*Assigned task:* Within the listing below, show every line that contains the word "traitT".

####################

(** ** What the loop leaves in the accumulator, and how long it runs *)

(** X18. The loop marginalizes.  On a pedigree with at least one person
    in which every parent link can be followed, it returns an accumulator
    over the same people in which each bucket of a person holds the sum of
    the joint probabilities of the hypotheses that passed the evidence
    check and give that person the value of the bucket. *)
Theorem enumerate_marginalizes (order : pyset -> list string)
  (people : Dict.t person) :
  order_ok order -> people <> [] ->
  (forall e, In e people -> ~ dangling people e) ->
  exists probabilities,
    enumerate order people = Ok probabilities /\
    Dict.keys probabilities = Dict.keys people /\
    forall n, In n (Dict.keys people) ->
      exists m,
        Dict.get probabilities n = Ok m /\
        let hyps := hypotheses order people in
        let p := weight people in
        gene2 (gene m)
        = qsum (fun h => if Nat.eqb (gene_of h n) 2 then p h else 0) hyps /\
        gene1 (gene m)
        = qsum (fun h => if Nat.eqb (gene_of h n) 1 then p h else 0) hyps /\
        gene0 (gene m)
        = qsum (fun h => if Nat.eqb (gene_of h n) 0 then p h else 0) hyps /\
        traitT (trait_d m)
        = qsum (fun h => if trait_of h n then p h else 0) hyps /\
        traitF (trait_d m)
        = qsum (fun h => if trait_of h n then 0 else p h) hyps.
Proof.
  intros Hord Hne Hno.
  pose proof (not_dangling_resolves people Hno) as Hres.
  assert (Hjp : forall og tg ht,
             joint_probability people og tg ht = Ok (weight people (og, tg, ht))).
  { intros og tg ht. rewrite joint_probability_cases, Hres.
    destruct people; [congruence|reflexivity]. }
  eexists. split; [exact (enumerate_tally order people _ Hord Hjp)|]. split.
  - unfold Dict.keys. rewrite map_map. reflexivity.
  - intros n Hn.
    exists (tally (weight people) (hypotheses order people) n). split.
    + exact (get_map_key
               (fun n => tally (weight people) (hypotheses order people) n)
               people n Hn).
    + unfold tally, ind. cbn [gene trait_d gene2 gene1 gene0 traitT traitF].
      repeat split. apply qsum_ext. intros h _.
      destruct (trait_of h n); reflexivity.
Qed.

####################

*Result of this task:*
        traitT (trait_d m)
    + unfold tally, ind. cbn [gene trait_d gene2 gene1 gene0 traitT traitF].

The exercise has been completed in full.